● Task requirements
From the data underneath, reproduce exactly the stretch that begins at the line with "Update.awaiting (w_updates w)" and ends after the line with "isTerminating (Some i) = false /\ getInstanceRevision".

Saved data entries
Lemma run_progressUpdate c u revs instances m topo :
  tp_replicas topo = n ->
  run I P (progressUpdate set c u revs instances m topo) (fun _ k => k <= update_budget reps topo (cr_Name u)).
Proof.
  intros Hn. assert (0 <= update_budget reps topo (cr_Name u)) by (unfold update_budget; lia).
  unfold progressUpdate. do 2 (apply run_bind_silent; [eauto with silent|intros ?|done]).
  apply run_bind_silent; [silence|intros upd|done].
  destruct (Update.SatisfiedExpectations _ _ _ _ _) as [[[sat ?] ?] upd'].
  apply run_bind_silent; [silence|intros _|done]. destruct (negb sat); [by apply run_ret|].
  apply run_bind_silent; [silence|intros modified|done]. destruct modified; [by apply run_ret|].
  eapply run_bind with (Q1 := fun r k => r = Ok reps /\ k = 0).
  - intros w0 r0 w0' [Hh Hr] [= <- <-]. split; [done|]. exists []. by rewrite Hr.
  - intros l k1 _ [[= ->] ->]. eapply run_bind; [apply run_collect_loop|..].
    + intros s k2 _ [-> Hs]. eapply run_conseq; [by apply run_progress_loop|].
      intros r0 k _ Hk. cbn beta in *. specialize (Hs s eq_refl). unfold update_budget.
      assert (size (known_down reps topo (ordinals (tp_startOrdinal topo) (tp_replicas topo))) <= size s)%nat
        by (apply subseteq_size; set_solver). lia.
    + by intros e k2 _ [-> _].
  - by intros e k1 _ [? ->].
Qed.

(** The cleanup of an OrderedReady blocker is an update within its own topology. *)
Lemma run_orderedReady c u revs instances m topo (B : Z) :
  tp_replicas topo = n -> 0 <= B ->
  (forall ord, update_budget reps (cleanup_topology ord topo) (cr_Name u) <= B) ->
  run I P (progressOrderedReadyUnhealthyTarget set c u revs instances m topo) (fun _ k => k <= B).
Proof.
  intros Hn HB Hb. unfold progressOrderedReadyUnhealthyTarget. destruct (negb _); [by apply run_ret|].
  apply run_bind_silent; [eauto with silent| |done]. intros replicas.
  apply run_bind_silent; [|intros [i|]; [|by apply run_ret]|done].
  - unfold orderedReadyCleanupTarget. induction (ordinals _ _) as [|o l IH]; cbn [cleanup_loop]; [eauto with silent|].
    destruct (slot _ _ _) as [i|]; [|eauto with silent]. destruct (negb _); [eauto with silent|].
    destruct (isHealthy i); [done|]. silence.
  - eapply run_conseq; [by apply run_progressUpdate|]. intros r k _ Hk. cbn beta in Hk. specialize (Hb (getOrdinal i)). lia.
Qed.
End budget.

(** One rolling-update pass takes at most
    maxUnavailable + (available surge instances) - (base instances already down)
    further protected base instances out of service, whatever the API server
    answers and however the pass ends. *)
Theorem progressUpdate_budget `{Env} `{SortSlice} set c u revs instances m topo w r w' :
  progressUpdate set c u revs instances m topo w = (r, w') ->
  w_health w' = w_health w /\ w_replicas w' = w_replicas w /\
  exists new, w_trace w' = new ++ w_trace w /\
    countb (disrupts_protected set (w_health w) (tp_replicas topo)) new
    <= Z.max 0 (tp_maxUnavailable topo + countAvailableSurge (w_replicas w) topo (cr_Name u)
                - Z.of_nat (size (known_down (w_replicas w) topo
                                    (ordinals (tp_startOrdinal topo) (tp_replicas topo))))).
Proof.
  intros Hw. destruct (run_progressUpdate set (w_health w) (w_replicas w) (tp_replicas topo) c u revs instances m
                         topo eq_refl w r w') as ([Hh Hr] & new & Ht & Hq); [done|done|].
  split_and!; [done..|]. by exists new.
Qed.

Lemma elem_of_ordinals lo hi o : o ∈ ordinals lo hi <-> lo <= o < hi.
Proof. unfold ordinals. rewrite elem_of_seqZ. lia. Qed.

Lemma base_green_iff rev o :
  base_green rev o = true <->
  exists i, o = Some i /\ isCreated (Some i) = true /\ isTerminating (Some i) = false /\
    getInstanceRevision i = rev /\ isHealthy i = true /\
    om_Generation (ri_meta i) <= rist_ObservedGeneration (ri_status i).
Proof.
  destruct o as [i|]; [|split; [done|naive_solver]]. unfold base_green, at_revision.
  rewrite !andb_true_iff, !negb_true_iff, bool_decide_eq_true, Z.ltb_ge. split.
  - intros [[[[] ?] ?] ?]. by exists i.
  - by intros (? & [= <-] & ? & ? & ? & ? & ?).
Qed.

(** The current revision is advanced exactly in a rollout without partition
    whose recorded status agrees with the revision, with no in-place update
    awaited, and with every base slot created, live, observed, healthy and at
    the new revision. *)
Theorem shouldAdvanceCurrentRevision_iff `{Env} set rev topo w :
  exists b w', shouldAdvanceCurrentRevision set rev topo w = (Ok b, w') /\
    (b = true <->
       tp_inRollout topo = true /\ tp_partition topo <= 0 /\
       st_UpdateRevision (rs_status set) = rev /\
       int32 (tp_replicas topo - tp_partition topo) <= st_UpdatedReplicas (rs_status set) /\
       Update.awaiting (w_updates w) (getInstanceSetKey set) rev = ∅ /\
       forall ord, tp_partition topo <= ord < tp_replicas topo ->
         exists i, slot (w_replicas w) topo ord = Some i /\ isCreated (Some i) = true /\
           isTerminating (Some i) = false /\ getInstanceRevision i = rev /\ isHealthy i = true /\
           om_Generation (ri_meta i) <= rist_ObservedGeneration (ri_status i)) /\
    w_trace w' = w_trace w.
Proof.
  unfold shouldAdvanceCurrentRevision.
  destruct (tp_inRollout topo); [|eexists false, w; split_and!; [done| |done]; naive_solver].
  cbn [negb]. destruct (0 <? tp_partition topo) eqn:Hp.
  { eexists false, w; split_and!; [done| |done]. breflect. split; [done|]. lia. }
  case_bool_decide as Hr; cbn [negb]; [|eexists false, w; split_and!; [done| |done]; naive_solver].
  destruct (st_UpdatedReplicas _ <? _) eqn:Hu.
  { eexists false, w; split_and!; [done| |done]. breflect. split; [done|]. lia. }
  unfold mbind, ST_bind, now, gets, modify, mret, ST_ret. cbn [with_clock w_clock w_updates].
  pose proof (Update.satisfied_awaiting (fun _ _ _ => true) (getInstanceSetKey set) rev (env_now (w_clock w)) (env_now (S (w_clock w)))
                (w_updates w)) as Hsat.
  destruct (Update.SatisfiedExpectations _ _ _ _ _) as [[[sat d] dirty] u']. cbn in Hsat. subst sat.
  case_bool_decide as Ha; cbn [negb]; eexists _, _; (split; [reflexivity|]);
    (split; [|done]); [|naive_solver].
  rewrite forallb_forall. split.
  - intros Hall. breflect. split_and!; try done. intros ord Hord.
    specialize (Hall ord). rewrite <-list_elem_of_In, elem_of_ordinals in Hall. specialize (Hall Hord).
    by apply base_green_iff.
  - intros (_ & _ & _ & _ & _ & Hall) ord Hord. rewrite <-list_elem_of_In, elem_of_ordinals in Hord.
    by apply base_green_iff, Hall.
Qed.

(** * Witnesses *)

Import Cluster.

(** Four healthy old instances, one of them to be replaced at a time. *)
Definition rolling_start : world := Cluster.start Fixture.four_old.

Lemma progressUpdate_budget_witness :
  let p := progressUpdate Fixture.rolling (Cluster.revision "old") (Cluster.revision "new")
             [Cluster.revision "old"; Cluster.revision "new"] Fixture.four_old 0 Fixture.rolling_topology rolling_start in
  countb (disrupts_protected Fixture.rolling ∅ 4) (w_trace p.2) = 1 /\
  exists new, w_trace p.2 = new ++ [] /\ countb (disrupts_protected Fixture.rolling ∅ 4) new <= 1.
Proof.
  intros p. split; [by vm_compute|].
  destruct (progressUpdate_budget Fixture.rolling (Cluster.revision "old") (Cluster.revision "new")
    [Cluster.revision "old"; Cluster.revision "new"] Fixture.four_old 0 Fixture.rolling_topology rolling_start p.1 p.2)
    as (_ & _ & new & Ht & Hn); [by apply surjective_pairing|].
  exists new. split; [exact Ht|]. etrans; [exact Hn|]. by vm_compute.
Defined.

● Result for this exercise
       Update.awaiting (w_updates w) (getInstanceSetKey set) rev = ∅ /\
       forall ord, tp_partition topo <= ord < tp_replicas topo ->
         exists i, slot (w_replicas w) topo ord = Some i /\ isCreated (Some i) = true /\
           isTerminating (Some i) = false /\ getInstanceRevision i = rev /\ isHealthy i = true /\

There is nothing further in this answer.